On the household side, the unemployment rate dropped to 3.6% in the US and was nearly back to its pre-pandemic low (3.5%).
With so many people going on their own and becoming bosses, it’s suprising that the job vacancy rate (reported earlier this week in a different BLS report) now at 7%, we continue to have a lopsided job market with nearly twice as many open jobs as there are workers to fill them.
Labor force participation and overall employment both grew – by 418,000 and 736,000 respectively. Though each remains about 1 percentage point below its pre-pandemic peak, both labor force activity and employment are moving in the right direction. There was a gain in participation for women, who had earlier dropped out of the labor force to care for kids out of school or other family members. Now a more stable situation in school seems allow them to return.
On the payroll side, jobs grew by 431,000 – roughly in line with economist expectations. Job growth was especially strong in leisure/hospitality (112,000) and professional services (102,000). The former sector remains about 1.5 million jobs below its pre-pandemic peak, as employers continue to struggle with hiring and retaining workers.

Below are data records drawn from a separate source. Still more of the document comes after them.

Definition cc_set_FeatureGates (v : go_map bool) (x : ClusterConfiguration) :
    ClusterConfiguration :=
  {| cc_TypeMeta := cc_TypeMeta x; cc_Etcd := cc_Etcd x; cc_Networking := cc_Networking x;
     cc_KubernetesVersion := cc_KubernetesVersion x;
     cc_ControlPlaneEndpoint := cc_ControlPlaneEndpoint x; cc_APIServer := cc_APIServer x;
     cc_ControllerManager := cc_ControllerManager x; cc_Scheduler := cc_Scheduler x;
     cc_DNS := cc_DNS x; cc_CertificatesDir := cc_CertificatesDir x;
     cc_ImageRepository := cc_ImageRepository x; cc_FeatureGates := v;
     cc_ClusterName := cc_ClusterName x |}.

Definition cc_set_ClusterName (v : string) (x : ClusterConfiguration) : ClusterConfiguration :=
  {| cc_TypeMeta := cc_TypeMeta x; cc_Etcd := cc_Etcd x; cc_Networking := cc_Networking x;
     cc_KubernetesVersion := cc_KubernetesVersion x;
     cc_ControlPlaneEndpoint := cc_ControlPlaneEndpoint x; cc_APIServer := cc_APIServer x;
     cc_ControllerManager := cc_ControllerManager x; cc_Scheduler := cc_Scheduler x;
     cc_DNS := cc_DNS x; cc_CertificatesDir := cc_CertificatesDir x;
     cc_ImageRepository := cc_ImageRepository x; cc_FeatureGates := cc_FeatureGates x;
     cc_ClusterName := v |}.

Record APIEndpoint := {
  ae_AdvertiseAddress : string;
  ae_BindPort : Z;
}.

#[export] Instance APIEndpoint_eq_dec : EqDecision APIEndpoint.
Proof. solve_decision. Defined.

(** A taint of a Node (k8s.io/api/core/v1). *)
Record Taint := {
  ta_Key : string;
  ta_Value : string;
  ta_Effect : string;
  ta_TimeAdded : option Time;
}.

#[export] Instance Taint_eq_dec : EqDecision Taint.
Proof. solve_decision. Defined.

Record NodeRegistrationOptions := {
  nr_Name : string;
  nr_CRISocket : string;
  nr_Taints : slice Taint;
  nr_KubeletExtraArgs : go_map string;
  nr_IgnorePreflightErrors : slice string;
  nr_ImagePullPolicy : string;
  nr_ImagePullSerial : option bool;
}.

#[export] Instance NodeRegistrationOptions_eq_dec : EqDecision NodeRegistrationOptions.
Proof. solve_decision. Defined.

Definition nr_set_ImagePullPolicy (v : string) (x : NodeRegistrationOptions) :
    NodeRegistrationOptions :=
  {| nr_Name := nr_Name x; nr_CRISocket := nr_CRISocket x; nr_Taints := nr_Taints x;
     nr_KubeletExtraArgs := nr_KubeletExtraArgs x;
     nr_IgnorePreflightErrors := nr_IgnorePreflightErrors x; nr_ImagePullPolicy := v;
     nr_ImagePullSerial := nr_ImagePullSerial x |}.

Record BootstrapTokenString := {
  bts_ID : string;
  bts_Secret : string;
}.

#[export] Instance BootstrapTokenString_eq_dec : EqDecision BootstrapTokenString.
Proof. solve_decision. Defined.

Record BootstrapToken := {
  bt_Token : option BootstrapTokenString;
  bt_Description : string;
  bt_TTL : option Z;
  bt_Expires : option Time;
  bt_Usages : slice string;
  bt_Groups : slice string;
}.

#[export] Instance BootstrapToken_eq_dec : EqDecision BootstrapToken.
Proof. solve_decision. Defined.

Record Patches := {
  pa_Directory : string;
}.

#[export] Instance Patches_eq_dec : EqDecision Patches.
Proof. solve_decision. Defined.

Record InitConfiguration := {
  ic_TypeMeta : TypeMeta;
  ic_BootstrapTokens : slice BootstrapToken;
  ic_NodeRegistration : NodeRegistrationOptions;
  ic_LocalAPIEndpoint : APIEndpoint;
  ic_SkipPhases : slice string;
  ic_Patches : option Patches;
}.

#[export] Instance InitConfiguration_eq_dec : EqDecision InitConfiguration.
Proof. solve_decision. Defined.

Definition ic_set_TypeMeta (v : TypeMeta) (x : InitConfiguration) : InitConfiguration :=
  {| ic_TypeMeta := v; ic_BootstrapTokens := ic_BootstrapTokens x;
     ic_NodeRegistration := ic_NodeRegistration x; ic_LocalAPIEndpoint := ic_LocalAPIEndpoint x;
     ic_SkipPhases := ic_SkipPhases x; ic_Patches := ic_Patches x |}.

Definition ic_set_NodeRegistration (v : NodeRegistrationOptions) (x : InitConfiguration) :
    InitConfiguration :=
  {| ic_TypeMeta := ic_TypeMeta x; ic_BootstrapTokens := ic_BootstrapTokens x;
     ic_NodeRegistration := v; ic_LocalAPIEndpoint := ic_LocalAPIEndpoint x;
     ic_SkipPhases := ic_SkipPhases x; ic_Patches := ic_Patches x |}.

Record JoinControlPlane := {
  jcp_LocalAPIEndpoint : APIEndpoint;
}.

#[export] Instance JoinControlPlane_eq_dec : EqDecision JoinControlPlane.
Proof. solve_decision. Defined.

Record BootstrapTokenDiscovery := {
  btd_Token : string;
  btd_APIServerEndpoint : string;
  btd_CACertHashes : slice string;
  btd_UnsafeSkipCAVerification : bool;
}.

#[export] Instance BootstrapTokenDiscovery_eq_dec : EqDecision BootstrapTokenDiscovery.
Proof. solve_decision. Defined.

Record KubeConfigCluster := {
  kcc_Server : string;
  kcc_TLSServerName : string;
  kcc_InsecureSkipTLSVerify : bool;
  kcc_CertificateAuthorityData : slice ascii;
  kcc_ProxyURL : string;
}.

#[export] Instance KubeConfigCluster_eq_dec : EqDecision KubeConfigCluster.
Proof. solve_decision. Defined.

Record KubeConfigAuthProvider := {
  kcp_ap_Name : string;
  kcp_ap_Config : go_map string;
}.

#[export] Instance KubeConfigAuthProvider_eq_dec : EqDecision KubeConfigAuthProvider.
Proof. solve_decision. Defined.

Record KubeConfigAuthExecEnv := {
  kce_Name : string;
  kce_Value : string;
}.

#[export] Instance KubeConfigAuthExecEnv_eq_dec : EqDecision KubeConfigAuthExecEnv.
Proof. solve_decision. Defined.

Record KubeConfigAuthExec := {
  kcx_Command : string;
  kcx_Args : slice string;
  kcx_Env : slice KubeConfigAuthExecEnv;
  kcx_APIVersion : string;
  kcx_ProvideClusterInfo : bool;
}.

#[export] Instance KubeConfigAuthExec_eq_dec : EqDecision KubeConfigAuthExec.
Proof. solve_decision. Defined.

Definition kcx_set_APIVersion (v : string) (x : KubeConfigAuthExec) : KubeConfigAuthExec :=
  {| kcx_Command := kcx_Command x; kcx_Args := kcx_Args x; kcx_Env := kcx_Env x;
     kcx_APIVersion := v; kcx_ProvideClusterInfo := kcx_ProvideClusterInfo x |}.

Record KubeConfigUser := {
  kcu_AuthProvider : option KubeConfigAuthProvider;
  kcu_Exec : option KubeConfigAuthExec;
}.

#[export] Instance KubeConfigUser_eq_dec : EqDecision KubeConfigUser.
Proof. solve_decision. Defined.

Definition kcu_set_Exec (v : option KubeConfigAuthExec) (x : KubeConfigUser) : KubeConfigUser :=
  {| kcu_AuthProvider := kcu_AuthProvider x; kcu_Exec := v |}.

Record FileDiscoveryKubeConfig := {
  fdk_Cluster : option KubeConfigCluster;
  fdk_User : KubeConfigUser;
}.

#[export] Instance FileDiscoveryKubeConfig_eq_dec : EqDecision FileDiscoveryKubeConfig.
Proof. solve_decision. Defined.

Definition fdk_set_User (v : KubeConfigUser) (x : FileDiscoveryKubeConfig) :
    FileDiscoveryKubeConfig :=
  {| fdk_Cluster := fdk_Cluster x; fdk_User := v |}.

And wages continue to grow. Overall hourly earnings rose by about 5% on an annualized basis, and 5.6% over the year. While slightly less than in some earlier months, such wage gains would reflect real (inflation-adjusted) wage growth under normal circumstances – but are now running behind inflation. And, in sectors like leisure/hospitality and retail, annualized wage growth rates were 14% and 9% respectively, as employers battle to find and keep workers.
Of course, rising wages might themselves contribute to inflation, in addition to rising food and fuel prices caused by the war in Ukraine. Hopefully, the latter increases will level off soon. The Fed has begun raising interest rates, and will continue to do so this year and beyond. These rising rates will eventually take some steam out of the labor market – though we still hope that the Fed can achieve its “soft landing” of dampening inflation without causing a recession. And productivity growth in the US economy has risen above 2% per year, which should also help generate some wage growth above inflation.
In the meantime, rising employment, labor force activity and wages in the hot job market remain good outcomes for most US workers.